Вот, например, просталинские «Стансы» 1937 года — «буквально последние известные стихи Мандельштама» («Мандельштам и Пушкин», эссе «Казни», стр. 230), в которых принимается Большой Террор («Вот „Правды” первая страница, / Вот с приговором полоса»). Но и тут Ирина Сурат как бы находит автору оправдание: «Пафос этот, судя по всему, продержался недолго, примирение поэта с тираном, для которого „что ни казнь” — „то малина”, не могло состояться» (там же, стр. 231). А в другом месте она замечает: «Но ведь если вдуматься, мы снова читаем о том же, с чего начал Мандельштам свой путь, — о долге сопричастности, о необходимости разделить общую вину и общую судьбу» («Мандельштам и Пушкин», статья «Жертва», стр. 194).

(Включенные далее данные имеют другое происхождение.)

(* ===== verification/Managed.v ===== *)
(** * Managed resources and what their reconciler talks to
      (pkg/resource/interfaces.go, pkg/reconciler/managed/reconciler.go)

    [Managed] is the object a reconcile works on.  Every call that receives the
    object may change it (the Go code passes a pointer), so the answer of an
    effect holds the object as the call left it. *)

From S2P Require Import Prelude GoErrors GoTime Json Conditions Meta Policies Prog.

(** Where connection details go: a secret's namespace and name. *)
Record SecretReference := MkSecretReference { SecretNamespace : string; SecretName : string }.

Record Managed := MkManaged {
  mgMeta : ObjectMeta;
  mgConditions : ConditionedStatus;
  mgPolicies : list string;
  mgDeletionPolicy : string;
  mgSecretRef : option SecretReference;
  mgSpec : any;
  mgStatus : any
}.

Definition set_meta (o : ObjectMeta) (m : Managed) : Managed :=
  MkManaged o (mgConditions m) (mgPolicies m) (mgDeletionPolicy m) (mgSecretRef m) (mgSpec m) (mgStatus m).

Definition set_conditions (c : ConditionedStatus) (m : Managed) : Managed :=
  MkManaged (mgMeta m) c (mgPolicies m) (mgDeletionPolicy m) (mgSecretRef m) (mgSpec m) (mgStatus m).

Abbreviation ConnectionDetails := (gmap string string).
Abbreviation AdditionalDetails := (gmap string string).

Record ExternalObservation := MkObservation {
  ResourceExists : bool;
  ResourceUpToDate : bool;
  ResourceLateInitialized : bool;
  obsConnectionDetails : ConnectionDetails;
  Diff : string
}.

(** [ExternalCreation], [ExternalUpdate] and [ExternalDelete] (which has no
    connection details). *)
Record ExternalChange := MkChange { chConnectionDetails : ConnectionDetails; chAdditionalDetails : AdditionalDetails }.

Inductive OperationType := OPERATION_TYPE_CREATE | OPERATION_TYPE_UPDATE | OPERATION_TYPE_DELETE.

Inductive EventType := TypeNormal | TypeWarning.

Inductive MetricKind := FirstTimeReconciled | FirstTimeReady | Unchanged | Drift | Deleted.

(** What [Reconcile] calls.  The answers of calls that take the object are the
    object after the call and the error. *)
Inductive meff : Type -> Type :=
| EGet (namespacedName : string * string) : meff (Managed * option error)
| EUpdate (m : Managed) : meff (Managed * option error)
| EStatusUpdate (m : Managed) : meff (Managed * option error)
| EInitialize (m : Managed) : meff (Managed * option error)
| EResolveReferences (m : Managed) : meff (Managed * option error)
| EAddFinalizer (m : Managed) : meff (Managed * option error)
| ERemoveFinalizer (m : Managed) : meff (Managed * option error)
| EUpdateCriticalAnnotations (m : Managed) : meff (Managed * option error)
| EPublishConnection (m : Managed) (c : ConnectionDetails) : meff (Managed * option error)
| EUnpublishConnection (m : Managed) (c : ConnectionDetails) : meff (Managed * option error)
| EConnect (m : Managed) : meff (Managed * option error)
| EDisconnectConnector : meff (option error)
| EDisconnectClient : meff (option error)
| EObserve (m : Managed) : meff (Managed * ExternalObservation * option error)
| ECreate (m : Managed) : meff (Managed * ExternalChange * option error)
| EExternalUpdate (m : Managed) : meff (Managed * ExternalChange * option error)
| EDelete (m : Managed) : meff (Managed * ExternalChange * option error)
| EChangeLog (m : Managed) (op : OperationType) (err : option error) (ad : AdditionalDetails) : meff (option error)
| EEvent (externalName : string) (m : Managed) (type : EventType) (reason message : string) : meff unit
| EMetric (kind : MetricKind) (m : Managed) : meff unit
| EPollInterval (m : Managed) (interval : Z) : meff Z
| ENow : meff Time.

(** The reconciler's configuration. [legacy]: the kind it reconciles implements
    [resource.LegacyManaged]. *)
Record Reconciler := MkReconciler {
  legacy : bool;
  pollInterval : Z;
  creationGracePeriod : Z;
  features : Flags;
  supportedManagementPolicies : list Actions;
  deterministicExternalName : bool
}.

Definition defaultPollInterval : Z := 60 * second.
Definition defaultGracePeriod : Z := 30 * second.

Definition ReconcilerOption := Reconciler -> Reconciler.

Definition NewReconciler (legacyKind : bool) (o : list ReconcilerOption) : Reconciler :=
  foldl (fun r ro => ro r)
    (MkReconciler legacyKind defaultPollInterval defaultGracePeriod (MkFlags None)
       defaultSupportedManagementPolicies false) o.

Definition WithPollInterval (after : Z) : ReconcilerOption := fun r =>
  MkReconciler (legacy r) after (creationGracePeriod r) (features r) (supportedManagementPolicies r) (deterministicExternalName r).

Definition WithCreationGracePeriod (d : Z) : ReconcilerOption := fun r =>
  MkReconciler (legacy r) (pollInterval r) d (features r) (supportedManagementPolicies r) (deterministicExternalName r).

Definition WithManagementPolicies : ReconcilerOption := fun r =>
  MkReconciler (legacy r) (pollInterval r) (creationGracePeriod r) (Enable EnableBetaManagementPolicies (features r))
    (supportedManagementPolicies r) (deterministicExternalName r).

Definition WithReconcilerSupportedManagementPolicies (supported : list Actions) : ReconcilerOption := fun r =>
  MkReconciler (legacy r) (pollInterval r) (creationGracePeriod r) (features r) supported (deterministicExternalName r).

Definition WithDeterministicExternalName (b : bool) : ReconcilerOption := fun r =>
  MkReconciler (legacy r) (pollInterval r) (creationGracePeriod r) (features r) (supportedManagementPolicies r) b.

(** [status.MarkConditions(...)]: each constructor of a condition reads the clock. *)
Fixpoint timed (cs : list (Z -> Condition)) : prog meff (list Condition) :=
  match cs with
  | [] => mret []
  | c :: cs' =>
      now ← trigger ENow;
      rest ← timed cs';
      mret (c (instant now) :: rest)
  end.

Definition markConditions (m : Managed) (cs : list (Z -> Condition)) : prog meff Managed :=
  conds ← timed cs;
  mret (set_conditions (MarkConditions (Generation (mgMeta m)) conds (mgConditions m)) m).

(** Error strings. *)
Definition errGetManaged : string := "cannot get managed resource".
Definition errUpdateManaged : string := "cannot update managed resource".
Definition errUpdateManagedAnnotations : string := "cannot update managed resource annotations".
Definition errUpdateManagedStatus : string := "cannot update managed resource status".
Definition errCreateIncomplete : string :=
  "cannot determine creation result - remove the " +:+ AnnotationKeyExternalCreatePending +:+
  " annotation if it is safe to proceed".
Definition errReconcileConnect : string := "connect failed".
Definition errReconcileObserve : string := "observe failed".
Definition errReconcileCreate : string := "create failed".
Definition errReconcileUpdate : string := "update failed".
Definition errReconcileDelete : string := "delete failed".
Definition errExternalResourceNotExist : string := "external resource does not exist".

(** What the body of [Reconcile] leaves behind: its return values, the object,
    and the external name its events are annotated with, which the deferred
    function reads. *)
Record Out := MkOut { outResult : Result; outErr : option error; outManaged : Managed; outRecord : string }.

(** [return result, errors.Wrap(r.client.Status().Update(ctx, managed), errUpdateManagedStatus)] *)
Definition returnWithStatus (result : Result) (m : Managed) (record : string) : prog meff Out :=
  '(m, err) ← trigger (EStatusUpdate m);
  mret (MkOut result (Wrap err errUpdateManagedStatus) m record).

Definition emit_event (record : string) (m : Managed) (type : EventType) (reason message : string) : prog meff unit :=
  trigger (EEvent record m type reason message).

(** [event.Warning(reason, err)] has the error's text as its message. *)
Definition warn (record : string) (m : Managed) (reason : string) (err : error) : prog meff unit :=
  emit_event record m TypeWarning reason (Error err).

Судя «по чему», пафос примирения, заключенный в этом тексте, «продержался недолго», остается неизвестным. Разве что арест и приговор поэту — свидетельства такой недолговечности? Но они могут быть такими свидетельствами только по непостижимой логике Промысла: если же оставаться на земной точке зрения,
то нужно признать: никаких доказательств мнения Ирины Сурат нет, а террор, как известно, не щадил ни сомневающихся, ни истовых сталинистов. И речь в стихотворении идет не о долге сопричастности, а о готовности одобрить казни.
Более интересен пример со стихотворением «Сохрани мою речь навсегда за привкус несчастья и дыма…». Ирина Сурат совершенно справедливо отводит мнение, что адресатом этого «темного» стихотворения является русский язык (статья «Жертва», стр. 179) [10] . Но не права Ирина Сурат, когда, обращаясь к последней строке «И для казни петровской в лесу топорище найду», отбрасывает гаспаровское суждение о двусмысленности концовки, — о том, что топорище лирический герой ищет то ли на казнь врагу, то ли самому себе. Она возражает, настаивая на однозначном смысле этой строки — готовности поэта стать жертвой (там же, стр. 185).
Но ведь последней строфе предшествует такое четверостишие:
И за это, отец мой, мой друг и помощник мой грубый,
Я — непризнанный брат, отщепенец в народной семье, —
Обещаю построить такие дремучие срубы,
Чтобы в них татарва опускала князей на бадье.
Ирина Сурат принимает толкование Омри Ронена, что «дремучие срубы» — аллюзия на шахты, в которые были брошены большевиками великие князья в Алапаевске в 1918 году, и что «татарва» ассоциируется с новым советским «варварским» поколением (там же, стр. 181 — 182) [11] . Но в этом контексте страшное обещание лирического героя означает лишь одно — решимость лично соучаствовать в казни «классовых врагов». Отсвет от этого обещания двусмысленно окрашивает и последнюю строку о «топорище» и «казни». «Жертва» клянется народу стать «палачом».
Я отнюдь не хочу смешивать Мандельштама с советской «литературной мразью». Просто реальная картина несоизмеримо более сложна, чем ее воссоздание в книге Ирины Сурат о Мандельштаме [12] .
К счастью, большинство толкований и наблюдений в книгах Ирины Сурат не вписываются в ее «профилософскую» и «антифилологическую» парадигму. За ее стесняюще узкими пределами остается совершенное автором маленькое открытие — убедительное предположение о формировании замысла «Моцарта и Сальери» еще в 1824 году, под влиянием несомненно прочитанного поэтом письма Сигизмунда Нейкома, опубликованного 17 апреля 1824 году в парижской газете «Journal Des Debats politiques et litteraires» (статья «Сальери и Моцарт»). Эта гипотеза позволяет по-новому проследить генезис пушкинского замысла. Убеждает также и оригинальная интерпретация «Моцарта и Сальери», в которой Сальери предстает не низким завистником, а высоким трагическим героем, чье понимание природы творчества не столь уж отлично от пушкинского. Замечательна и заметка «Пушкин и Паскаль», в которой обнаружены прежде никем не замеченные следы воздействия французского философа на творчество русского поэта.
Ирина Сурат обыкновенно демонстрирует и тонкость, и филологическую виртуозность анализа, и прекрасное знание историко-литературного контекста. Замечательна большая работа о стихотворении Пушкина «Жил на свете рыцарь бедный…» (ранее изданная отдельной книжкой) и о его месте в творчестве поэта и в поэзии своего времени. По-новому приоткрывается пушкинский перевод из Горация «Кто из богов мне возвратил…», в котором пытливый взгляд исследовательницы обнаруживает автобиографический подтекст (отношения с Пущиным и с другими декабристами). Казалось бы, «маргинальные в творчестве Пушкина стихотворения „<Родрик>” [13] и „Когда владыка ассирийский”…» превращаются в произведения, исполненные глубокого смысла, и стихи загораются ярким светом, как истинные шедевры.